*** Opening of Listed records ***
Lemma buffer_is_ext w f g : buffer_is w f -> (forall i, 0 <= i < B + 5 -> f i = g i) -> buffer_is w g.
Proof. intros H Hfg i Hi. destruct (H i Hi) as [H1 H2]. split; [done|]. by rewrite H2, Hfg. Qed.
End Facts.

Section Loops.
Context {W : Type} `{UX : Unix W} `{ST : !Streams W} `{PR : !Procs W} `{RG : !Regions W} `{SH : !Sharing W}.
Context (B b : Z) (HB : 0 < B < 2 ^ 20).

(** The buffer after [k] rounds of the producer. *)
Definition produced (val : Z -> Z) (f : Z -> Z) (k : Z) : Z -> Z := fun i =>
  if (0 <=? i) && (i <? k) then val (i + 1) else if i =? B then Z.rem k B else if i =? B + 2 then k else f i.

Lemma produce_round val value f k w :
  buffer_is B b w (produced val f k) -> 0 <= k < B -> (forall i, - 2 ^ 31 <= val i < 2 ^ 31) ->
  (forall w1 g, buffer_is B b w1 g -> g (B + 2) = k + 1 ->
     exists w2, value w1 = Ret (val (k + 1)) w2 /\ only_words w1 w2 /\ buffer_is B b w2 g) ->
  exists w', (n <- lw (num_produced B b) ;;
    if n >=? B then ret (inr tt)
    else
      sw (num_produced B b) (n + 1) ;;;
      i <- lw (nextin B b) ;;
      sw (nextin B b) (i + 1) ;;;
      v <- value ;;
      sw (slot b i) v ;;;
      k <- lw (nextin B b) ;;
      sw (nextin B b) (Z.rem k B) ;;;
      ret (inl tt)) w = Ret (@inl unit unit tt) w' /\ only_words w w' /\ buffer_is B b w' (produced val f (k + 1)).
Proof.
  intros H0 Hk Hval Hvalue. unfold num_produced, nextin.
  assert (P2 : produced val f k (B + 2) = k) by (unfold produced; repeat (case_match; try lia)).
  assert (PB : produced val f k B = k) by (unfold produced; repeat (case_match; try lia); apply Z.rem_small; lia).
  destruct (lw_slot B b w _ (B + 2) H0 ltac:(lia)) as (v0 & L0 & OL0 & G0). rewrite (bind_Ret _ _ _ _ _ L0), P2, Z.geb_leb. destruct (Z.leb_spec B k); [lia|].
  destruct (sw_slot B b v0 _ (B + 2) (k + 1) G0 ltac:(lia)) as (w1 & E1 & O1 & H1 & _). rewrite (bind_Ret _ _ _ _ _ E1).
  destruct (lw_slot B b w1 _ B H1 ltac:(lia)) as (v1 & L1 & OL1 & G1). rewrite (bind_Ret _ _ _ _ _ L1), fn_lookup_insert_ne, PB by lia.
  destruct (sw_slot B b v1 _ B (k + 1) G1 ltac:(lia)) as (w2 & E2 & O2 & H2 & _). rewrite (bind_Ret _ _ _ _ _ E2).
  destruct (Hvalue w2 _ H2) as (v2 & L2 & OL2 & G2); [rewrite fn_lookup_insert_ne, fn_lookup_insert by lia; apply i32_small; lia|]. rewrite (bind_Ret _ _ _ _ _ L2).
  destruct (sw_slot B b v2 _ k (val (k + 1)) G2 ltac:(lia)) as (w3 & E3 & O3 & H3 & _). rewrite (bind_Ret _ _ _ _ _ E3).
  destruct (lw_slot B b w3 _ B H3 ltac:(lia)) as (v3 & L3 & OL3 & G3). rewrite (bind_Ret _ _ _ _ _ L3).
  rewrite fn_lookup_insert_ne, fn_lookup_insert by lia. rewrite (i32_small (k + 1)) by lia.
  destruct (sw_slot B b v3 _ B (Z.rem (k + 1) B) G3 ltac:(lia)) as (w4 & E4 & O4 & H4 & _). rewrite (bind_Ret _ _ _ _ _ E4).
  exists w4. split; [done|]. split; [by repeat (eapply only_words_trans; [eassumption|])|].
  eapply buffer_is_ext; [exact H4|]. intros i Hi. unfold insert, fn_insert.
  pose proof (Z.rem_bound_pos (k + 1) B ltac:(lia) ltac:(lia)).
  rewrite (i32_small (Z.rem (k + 1) B)), !(i32_small (k + 1)), (i32_small (val (k + 1))) by (lia || apply Hval).
  unfold produced. repeat (case_decide; subst; try lia); repeat (case_match; try lia); done.
Qed.

(** The right-hand side of the producer's assignment: [val n] when [n] numbers
    have been produced. *)
Definition yields (value : M W Z) (val : Z -> Z) : Prop :=
  forall k w g, 0 <= k < B -> buffer_is B b w g -> g (B + 2) = k + 1 ->
    exists w', value w = Ret (val (k + 1)) w' /\ only_words w w' /\ buffer_is B b w' g.

Lemma produce_run val value f w : buffer_is B b w f -> f B = 0 -> f (B + 2) = 0 -> (forall i, - 2 ^ 31 <= val i < 2 ^ 31) -> yields value val ->
  exists w', produce B B b value w = Ret tt w' /\ only_words w w' /\ buffer_is B b w' (produced val f B).
Proof.
  intros H HfB Hf2 Hval Hy. unfold produce.
  apply (loop_measure _ (fun _ w1 => exists k, 0 <= k <= B /\ only_words w w1 /\ buffer_is B b w1 (produced val f k))
    (fun _ w1 => Z.to_nat (B - word w1 (num_produced B b))) (fun o => exists w', o = Ret tt w' /\ only_words w w' /\ buffer_is B b w' (produced val f B))).
  - intros [] w1 (k & Hk & O1 & H1). assert (Hw : forall k w2, 0 <= k <= B -> buffer_is B b w2 (produced val f k) -> word w2 (num_produced B b) = k).
    { intros k2 w2 Hk2 H2. unfold num_produced. destruct (H2 (B + 2) ltac:(lia)) as [_ ->]. unfold produced. repeat (case_match; try lia). }
    destruct (decide (k = B)) as [->|Hne].
    + right; left. destruct (lw_slot B b w1 _ (B + 2) H1 ltac:(lia)) as (v1 & L1 & OL1 & G1). exists tt, v1.
      split; [|exists v1; split; [done|split; [by eapply only_words_trans|done]]]. unfold num_produced in *. rewrite (bind_Ret _ _ _ _ _ L1).
      rewrite <- (proj2 (H1 (B + 2) ltac:(lia))), (Hw B w1) by (done || lia). rewrite Z.geb_leb. by destruct (Z.leb_spec B B); [|lia].
    + left. destruct (produce_round val value f k w1 H1 ltac:(lia) Hval) as (w2 & E2 & O2 & H2); [intros w3 g H3 Hg; apply (Hy k w3 g); try done; lia|].
      exists tt, w2. split; [exact E2|]. split; [exists (k + 1); split; [lia|]; split; [by eapply only_words_trans|done]|].
      rewrite (Hw (k + 1) w2), (Hw k w1) by (done || lia). lia.
  - exists 0. split; [lia|]. split; [done|]. eapply buffer_is_ext; [exact H|]. intros i Hi. unfold produced. repeat (case_match; try lia); try done; [|by replace i with (B + 2) by lia]. replace i with B by lia. by rewrite HfB.
  - destruct (H (B + 2) ltac:(lia)) as [_ E]. unfold num_produced. rewrite E, Hf2. lia.
Qed.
*** Close of Listed records ***
# What is being asked:
Starting at the top of the data above, repeat every line exactly until the line containing "Section Loops." has been given, then stop.

# Solution for this exercise:
Lemma buffer_is_ext w f g : buffer_is w f -> (forall i, 0 <= i < B + 5 -> f i = g i) -> buffer_is w g.
Proof. intros H Hfg i Hi. destruct (H i Hi) as [H1 H2]. split; [done|]. by rewrite H2, Hfg. Qed.
End Facts.

Section Loops.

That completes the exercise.